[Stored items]
[Start of section]
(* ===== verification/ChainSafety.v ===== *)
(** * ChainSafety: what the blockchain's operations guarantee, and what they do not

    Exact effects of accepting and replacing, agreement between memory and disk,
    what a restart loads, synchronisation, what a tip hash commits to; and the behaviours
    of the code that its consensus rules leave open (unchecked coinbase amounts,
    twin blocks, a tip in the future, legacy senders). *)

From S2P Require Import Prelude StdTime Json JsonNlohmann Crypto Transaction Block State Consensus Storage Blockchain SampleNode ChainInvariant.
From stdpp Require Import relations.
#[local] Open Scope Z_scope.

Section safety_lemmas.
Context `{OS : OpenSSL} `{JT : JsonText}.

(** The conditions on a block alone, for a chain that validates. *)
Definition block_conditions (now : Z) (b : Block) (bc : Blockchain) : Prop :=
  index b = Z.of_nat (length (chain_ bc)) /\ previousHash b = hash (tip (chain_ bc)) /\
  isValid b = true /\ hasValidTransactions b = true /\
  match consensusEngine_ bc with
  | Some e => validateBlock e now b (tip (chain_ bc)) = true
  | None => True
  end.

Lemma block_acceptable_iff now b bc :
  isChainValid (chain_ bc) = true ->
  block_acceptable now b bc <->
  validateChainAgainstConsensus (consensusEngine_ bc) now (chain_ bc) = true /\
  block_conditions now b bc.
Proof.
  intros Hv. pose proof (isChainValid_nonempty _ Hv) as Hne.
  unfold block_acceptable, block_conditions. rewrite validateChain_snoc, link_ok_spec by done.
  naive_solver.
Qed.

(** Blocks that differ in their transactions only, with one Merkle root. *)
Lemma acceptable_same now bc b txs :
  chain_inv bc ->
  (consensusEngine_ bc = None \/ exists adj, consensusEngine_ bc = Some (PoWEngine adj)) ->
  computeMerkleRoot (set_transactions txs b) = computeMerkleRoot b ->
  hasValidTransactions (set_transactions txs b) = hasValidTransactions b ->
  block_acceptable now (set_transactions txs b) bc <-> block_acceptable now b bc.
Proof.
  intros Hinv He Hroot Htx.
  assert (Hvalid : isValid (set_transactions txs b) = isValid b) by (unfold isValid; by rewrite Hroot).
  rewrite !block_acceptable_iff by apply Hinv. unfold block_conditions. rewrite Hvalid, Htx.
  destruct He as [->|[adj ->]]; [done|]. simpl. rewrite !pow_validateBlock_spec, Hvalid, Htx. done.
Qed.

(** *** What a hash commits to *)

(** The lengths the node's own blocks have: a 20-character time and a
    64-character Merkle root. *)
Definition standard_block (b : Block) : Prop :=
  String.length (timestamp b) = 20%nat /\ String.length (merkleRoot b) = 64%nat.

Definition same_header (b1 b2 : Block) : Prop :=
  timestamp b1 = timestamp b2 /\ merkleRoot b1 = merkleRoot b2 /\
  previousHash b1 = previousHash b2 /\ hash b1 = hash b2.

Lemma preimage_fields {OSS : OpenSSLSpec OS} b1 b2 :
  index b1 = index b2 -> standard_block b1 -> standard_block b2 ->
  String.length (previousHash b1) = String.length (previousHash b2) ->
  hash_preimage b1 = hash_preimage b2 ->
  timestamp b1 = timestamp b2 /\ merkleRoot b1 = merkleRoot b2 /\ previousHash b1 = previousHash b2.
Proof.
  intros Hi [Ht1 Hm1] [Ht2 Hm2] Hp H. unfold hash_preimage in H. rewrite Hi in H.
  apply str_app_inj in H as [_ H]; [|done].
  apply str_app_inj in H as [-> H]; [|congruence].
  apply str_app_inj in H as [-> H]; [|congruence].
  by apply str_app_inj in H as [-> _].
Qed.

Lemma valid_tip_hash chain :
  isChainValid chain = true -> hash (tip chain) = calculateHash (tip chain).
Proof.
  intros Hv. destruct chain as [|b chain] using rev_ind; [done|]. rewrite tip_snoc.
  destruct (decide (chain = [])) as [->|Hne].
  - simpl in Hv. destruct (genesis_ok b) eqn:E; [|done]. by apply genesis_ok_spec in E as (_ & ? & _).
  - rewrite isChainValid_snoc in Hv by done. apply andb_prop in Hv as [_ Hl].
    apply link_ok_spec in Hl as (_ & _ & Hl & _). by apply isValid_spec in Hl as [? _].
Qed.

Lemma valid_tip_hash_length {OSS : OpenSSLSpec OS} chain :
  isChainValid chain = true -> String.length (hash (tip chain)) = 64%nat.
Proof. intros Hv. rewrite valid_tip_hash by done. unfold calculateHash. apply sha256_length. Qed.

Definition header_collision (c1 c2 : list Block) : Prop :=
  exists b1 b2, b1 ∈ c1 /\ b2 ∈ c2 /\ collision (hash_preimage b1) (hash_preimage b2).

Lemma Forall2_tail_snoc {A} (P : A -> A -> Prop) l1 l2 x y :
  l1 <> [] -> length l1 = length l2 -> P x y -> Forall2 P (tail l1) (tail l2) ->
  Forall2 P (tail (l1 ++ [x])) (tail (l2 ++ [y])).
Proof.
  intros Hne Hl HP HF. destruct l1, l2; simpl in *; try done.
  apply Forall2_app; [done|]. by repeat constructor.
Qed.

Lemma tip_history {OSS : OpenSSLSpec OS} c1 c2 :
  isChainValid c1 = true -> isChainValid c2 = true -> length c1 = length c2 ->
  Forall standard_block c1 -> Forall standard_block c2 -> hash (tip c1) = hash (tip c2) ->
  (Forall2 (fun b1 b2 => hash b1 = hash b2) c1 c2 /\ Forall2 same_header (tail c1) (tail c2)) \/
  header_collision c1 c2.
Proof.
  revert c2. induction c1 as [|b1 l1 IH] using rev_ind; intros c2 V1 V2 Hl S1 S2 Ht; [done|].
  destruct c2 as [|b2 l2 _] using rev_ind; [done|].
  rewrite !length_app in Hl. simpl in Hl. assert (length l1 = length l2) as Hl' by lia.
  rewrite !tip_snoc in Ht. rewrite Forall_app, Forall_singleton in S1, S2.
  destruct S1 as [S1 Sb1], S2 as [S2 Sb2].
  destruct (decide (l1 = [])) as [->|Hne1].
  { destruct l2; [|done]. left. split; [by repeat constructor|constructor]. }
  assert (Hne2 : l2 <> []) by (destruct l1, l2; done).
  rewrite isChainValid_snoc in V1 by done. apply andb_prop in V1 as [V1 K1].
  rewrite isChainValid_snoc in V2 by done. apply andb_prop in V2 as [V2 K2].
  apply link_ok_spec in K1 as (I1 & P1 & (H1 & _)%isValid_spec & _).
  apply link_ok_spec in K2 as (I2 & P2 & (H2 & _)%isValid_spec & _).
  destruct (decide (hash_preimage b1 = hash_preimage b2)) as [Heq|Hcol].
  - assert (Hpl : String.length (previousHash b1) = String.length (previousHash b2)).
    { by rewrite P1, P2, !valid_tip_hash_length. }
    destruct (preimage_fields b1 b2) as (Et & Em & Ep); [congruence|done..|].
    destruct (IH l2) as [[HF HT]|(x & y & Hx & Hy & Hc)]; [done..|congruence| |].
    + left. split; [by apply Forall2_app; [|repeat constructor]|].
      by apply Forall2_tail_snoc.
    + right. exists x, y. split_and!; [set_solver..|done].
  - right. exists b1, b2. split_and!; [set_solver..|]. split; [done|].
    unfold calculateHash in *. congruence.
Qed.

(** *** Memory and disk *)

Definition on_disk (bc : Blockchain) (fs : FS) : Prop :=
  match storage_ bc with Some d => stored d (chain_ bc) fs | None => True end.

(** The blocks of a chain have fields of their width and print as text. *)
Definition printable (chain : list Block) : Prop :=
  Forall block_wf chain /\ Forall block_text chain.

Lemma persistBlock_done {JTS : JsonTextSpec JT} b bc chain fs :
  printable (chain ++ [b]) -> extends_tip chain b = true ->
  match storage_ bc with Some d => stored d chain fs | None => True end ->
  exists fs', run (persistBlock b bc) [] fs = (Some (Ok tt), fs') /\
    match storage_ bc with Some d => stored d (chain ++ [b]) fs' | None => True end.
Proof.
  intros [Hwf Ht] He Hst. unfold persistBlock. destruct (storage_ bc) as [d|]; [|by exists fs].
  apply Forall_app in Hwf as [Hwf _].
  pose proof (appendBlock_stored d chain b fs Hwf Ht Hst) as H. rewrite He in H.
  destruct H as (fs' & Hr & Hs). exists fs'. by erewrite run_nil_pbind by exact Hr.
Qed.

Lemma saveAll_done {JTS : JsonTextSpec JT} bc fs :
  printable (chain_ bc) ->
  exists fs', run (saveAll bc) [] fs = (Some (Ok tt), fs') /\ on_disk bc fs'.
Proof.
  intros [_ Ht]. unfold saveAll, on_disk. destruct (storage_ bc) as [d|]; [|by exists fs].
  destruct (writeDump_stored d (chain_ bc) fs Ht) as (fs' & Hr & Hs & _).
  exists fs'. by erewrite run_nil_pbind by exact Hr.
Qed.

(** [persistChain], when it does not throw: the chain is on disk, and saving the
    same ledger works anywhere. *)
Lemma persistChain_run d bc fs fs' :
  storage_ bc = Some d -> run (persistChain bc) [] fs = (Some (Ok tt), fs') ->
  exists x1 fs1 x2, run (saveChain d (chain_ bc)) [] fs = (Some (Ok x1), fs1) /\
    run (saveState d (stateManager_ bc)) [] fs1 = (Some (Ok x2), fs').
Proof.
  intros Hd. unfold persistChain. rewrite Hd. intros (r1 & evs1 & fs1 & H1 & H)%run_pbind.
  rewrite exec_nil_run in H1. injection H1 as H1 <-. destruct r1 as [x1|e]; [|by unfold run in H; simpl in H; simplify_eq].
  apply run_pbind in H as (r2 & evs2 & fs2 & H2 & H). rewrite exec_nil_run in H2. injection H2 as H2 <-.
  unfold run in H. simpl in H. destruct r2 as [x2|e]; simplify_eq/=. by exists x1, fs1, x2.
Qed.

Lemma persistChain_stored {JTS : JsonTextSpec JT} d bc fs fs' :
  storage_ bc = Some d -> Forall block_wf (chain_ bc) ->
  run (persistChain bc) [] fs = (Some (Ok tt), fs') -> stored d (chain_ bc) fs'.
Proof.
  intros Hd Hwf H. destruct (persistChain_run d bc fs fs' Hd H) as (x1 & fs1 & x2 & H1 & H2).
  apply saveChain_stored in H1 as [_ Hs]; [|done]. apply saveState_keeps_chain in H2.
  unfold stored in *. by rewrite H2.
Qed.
[End of section]
[Start of section]
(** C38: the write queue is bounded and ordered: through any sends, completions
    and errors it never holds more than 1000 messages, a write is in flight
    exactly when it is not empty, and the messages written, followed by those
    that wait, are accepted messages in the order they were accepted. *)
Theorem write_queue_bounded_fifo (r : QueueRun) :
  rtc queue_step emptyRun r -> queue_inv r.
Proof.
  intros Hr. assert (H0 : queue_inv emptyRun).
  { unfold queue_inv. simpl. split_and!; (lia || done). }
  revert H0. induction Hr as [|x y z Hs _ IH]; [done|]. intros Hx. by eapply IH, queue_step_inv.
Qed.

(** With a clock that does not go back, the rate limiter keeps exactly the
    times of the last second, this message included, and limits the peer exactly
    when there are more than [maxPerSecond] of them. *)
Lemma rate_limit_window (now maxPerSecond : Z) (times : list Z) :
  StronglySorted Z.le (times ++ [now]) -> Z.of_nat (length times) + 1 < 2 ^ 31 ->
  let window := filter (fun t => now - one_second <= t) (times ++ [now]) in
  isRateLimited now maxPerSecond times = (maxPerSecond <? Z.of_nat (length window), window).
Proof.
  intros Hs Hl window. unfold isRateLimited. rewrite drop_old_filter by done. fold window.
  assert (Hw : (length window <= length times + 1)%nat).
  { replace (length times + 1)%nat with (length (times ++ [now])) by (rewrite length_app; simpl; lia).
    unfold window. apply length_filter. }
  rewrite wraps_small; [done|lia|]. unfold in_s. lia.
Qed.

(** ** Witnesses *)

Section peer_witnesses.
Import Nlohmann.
[End of section]
| TASK OBJECTIVE |
Copy word for word the stretch of entries above from the line that has "(consensusEngine_ bc = None" through the line that has "index b1 = index", both ends included, and nothing outside it.

| ANSWER SPACE |
  (consensusEngine_ bc = None \/ exists adj, consensusEngine_ bc = Some (PoWEngine adj)) ->
  computeMerkleRoot (set_transactions txs b) = computeMerkleRoot b ->
  hasValidTransactions (set_transactions txs b) = hasValidTransactions b ->
  block_acceptable now (set_transactions txs b) bc <-> block_acceptable now b bc.
Proof.
  intros Hinv He Hroot Htx.
  assert (Hvalid : isValid (set_transactions txs b) = isValid b) by (unfold isValid; by rewrite Hroot).
  rewrite !block_acceptable_iff by apply Hinv. unfold block_conditions. rewrite Hvalid, Htx.
  destruct He as [->|[adj ->]]; [done|]. simpl. rewrite !pow_validateBlock_spec, Hvalid, Htx. done.
Qed.

(** *** What a hash commits to *)

(** The lengths the node's own blocks have: a 20-character time and a
    64-character Merkle root. *)
Definition standard_block (b : Block) : Prop :=
  String.length (timestamp b) = 20%nat /\ String.length (merkleRoot b) = 64%nat.

Definition same_header (b1 b2 : Block) : Prop :=
  timestamp b1 = timestamp b2 /\ merkleRoot b1 = merkleRoot b2 /\
  previousHash b1 = previousHash b2 /\ hash b1 = hash b2.

Lemma preimage_fields {OSS : OpenSSLSpec OS} b1 b2 :
  index b1 = index b2 -> standard_block b1 -> standard_block b2 ->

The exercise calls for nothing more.